**RECORDS FOR PROCESSING:**

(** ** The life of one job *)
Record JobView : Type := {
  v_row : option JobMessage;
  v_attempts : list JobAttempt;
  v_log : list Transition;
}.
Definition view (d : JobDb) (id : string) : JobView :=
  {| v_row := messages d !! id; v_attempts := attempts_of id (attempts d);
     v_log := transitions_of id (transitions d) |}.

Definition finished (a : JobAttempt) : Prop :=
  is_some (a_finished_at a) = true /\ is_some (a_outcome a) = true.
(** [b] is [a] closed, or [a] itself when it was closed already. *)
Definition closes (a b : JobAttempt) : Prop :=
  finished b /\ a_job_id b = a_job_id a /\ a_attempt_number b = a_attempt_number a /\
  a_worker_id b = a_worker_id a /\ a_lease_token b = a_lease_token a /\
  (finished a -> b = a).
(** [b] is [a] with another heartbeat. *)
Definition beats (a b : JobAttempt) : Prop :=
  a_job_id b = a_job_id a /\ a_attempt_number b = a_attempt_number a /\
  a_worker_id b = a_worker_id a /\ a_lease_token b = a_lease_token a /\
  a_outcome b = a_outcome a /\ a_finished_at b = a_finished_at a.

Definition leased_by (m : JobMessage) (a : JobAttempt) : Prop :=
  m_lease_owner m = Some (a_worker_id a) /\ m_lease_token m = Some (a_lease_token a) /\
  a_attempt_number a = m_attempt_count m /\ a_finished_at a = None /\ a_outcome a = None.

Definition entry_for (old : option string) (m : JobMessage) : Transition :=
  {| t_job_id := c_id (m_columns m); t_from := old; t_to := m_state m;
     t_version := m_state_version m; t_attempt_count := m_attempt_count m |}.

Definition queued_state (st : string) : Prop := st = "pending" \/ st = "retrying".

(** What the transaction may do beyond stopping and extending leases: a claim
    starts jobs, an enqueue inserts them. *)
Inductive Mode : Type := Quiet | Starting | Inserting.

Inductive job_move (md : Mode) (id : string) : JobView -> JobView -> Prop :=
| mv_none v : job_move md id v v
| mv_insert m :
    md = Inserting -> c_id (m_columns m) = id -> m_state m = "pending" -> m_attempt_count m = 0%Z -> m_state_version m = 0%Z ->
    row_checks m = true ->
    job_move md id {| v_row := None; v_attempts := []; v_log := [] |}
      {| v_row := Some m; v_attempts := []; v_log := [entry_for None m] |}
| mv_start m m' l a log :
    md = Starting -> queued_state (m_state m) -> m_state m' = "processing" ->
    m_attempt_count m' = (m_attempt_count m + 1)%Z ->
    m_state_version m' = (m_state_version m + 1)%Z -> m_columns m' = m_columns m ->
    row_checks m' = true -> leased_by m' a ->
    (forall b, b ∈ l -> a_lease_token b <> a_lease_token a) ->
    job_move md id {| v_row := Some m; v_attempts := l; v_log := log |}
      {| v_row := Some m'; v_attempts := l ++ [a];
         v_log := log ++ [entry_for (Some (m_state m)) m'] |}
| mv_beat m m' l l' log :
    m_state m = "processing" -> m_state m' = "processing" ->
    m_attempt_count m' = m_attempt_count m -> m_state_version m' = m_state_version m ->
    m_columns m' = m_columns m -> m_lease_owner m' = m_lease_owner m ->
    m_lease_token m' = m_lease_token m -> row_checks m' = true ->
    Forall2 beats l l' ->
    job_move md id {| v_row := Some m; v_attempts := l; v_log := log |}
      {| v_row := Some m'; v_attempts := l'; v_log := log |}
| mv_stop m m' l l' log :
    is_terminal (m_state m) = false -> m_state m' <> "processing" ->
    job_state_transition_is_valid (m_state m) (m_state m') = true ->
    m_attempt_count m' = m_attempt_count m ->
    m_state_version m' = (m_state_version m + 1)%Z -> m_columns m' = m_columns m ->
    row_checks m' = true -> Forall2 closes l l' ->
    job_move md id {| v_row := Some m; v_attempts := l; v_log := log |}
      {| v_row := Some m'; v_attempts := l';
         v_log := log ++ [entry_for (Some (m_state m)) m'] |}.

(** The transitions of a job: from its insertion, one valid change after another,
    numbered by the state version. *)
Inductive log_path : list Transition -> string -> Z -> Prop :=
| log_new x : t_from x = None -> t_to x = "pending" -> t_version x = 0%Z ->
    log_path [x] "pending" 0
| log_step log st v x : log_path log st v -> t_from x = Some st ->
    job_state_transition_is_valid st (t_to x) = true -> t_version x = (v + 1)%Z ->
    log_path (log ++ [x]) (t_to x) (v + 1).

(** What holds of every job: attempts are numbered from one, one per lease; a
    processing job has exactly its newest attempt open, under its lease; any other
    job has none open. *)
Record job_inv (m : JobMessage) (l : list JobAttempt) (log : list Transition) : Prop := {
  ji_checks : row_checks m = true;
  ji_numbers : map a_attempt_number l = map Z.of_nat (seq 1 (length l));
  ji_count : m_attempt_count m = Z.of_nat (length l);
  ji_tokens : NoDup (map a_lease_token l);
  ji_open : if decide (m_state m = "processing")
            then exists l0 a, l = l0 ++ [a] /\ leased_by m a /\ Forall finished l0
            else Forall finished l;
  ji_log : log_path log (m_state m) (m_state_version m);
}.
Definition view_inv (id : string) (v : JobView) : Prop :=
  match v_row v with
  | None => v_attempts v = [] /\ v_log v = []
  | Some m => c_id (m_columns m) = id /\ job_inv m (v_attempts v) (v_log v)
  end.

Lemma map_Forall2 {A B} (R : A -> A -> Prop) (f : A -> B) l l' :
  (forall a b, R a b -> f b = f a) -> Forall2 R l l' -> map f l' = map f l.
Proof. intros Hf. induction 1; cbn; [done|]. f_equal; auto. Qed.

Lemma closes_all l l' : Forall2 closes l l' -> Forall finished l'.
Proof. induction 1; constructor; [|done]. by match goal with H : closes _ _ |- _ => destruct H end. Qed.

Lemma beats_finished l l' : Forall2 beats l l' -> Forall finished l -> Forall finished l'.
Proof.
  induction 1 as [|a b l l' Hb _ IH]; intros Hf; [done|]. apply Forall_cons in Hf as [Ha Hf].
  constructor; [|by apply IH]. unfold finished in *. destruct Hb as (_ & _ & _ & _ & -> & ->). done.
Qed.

**WHAT IS BEING ASKED:**
Each line in the data that holds the word "intros" must be copied.

**ANSWER TO THIS PROBLEM:**
Proof. intros Hf. induction 1; cbn; [done|]. f_equal; auto. Qed.
  induction 1 as [|a b l l' Hb _ IH]; intros Hf; [done|]. apply Forall_cons in Hf as [Ha Hf].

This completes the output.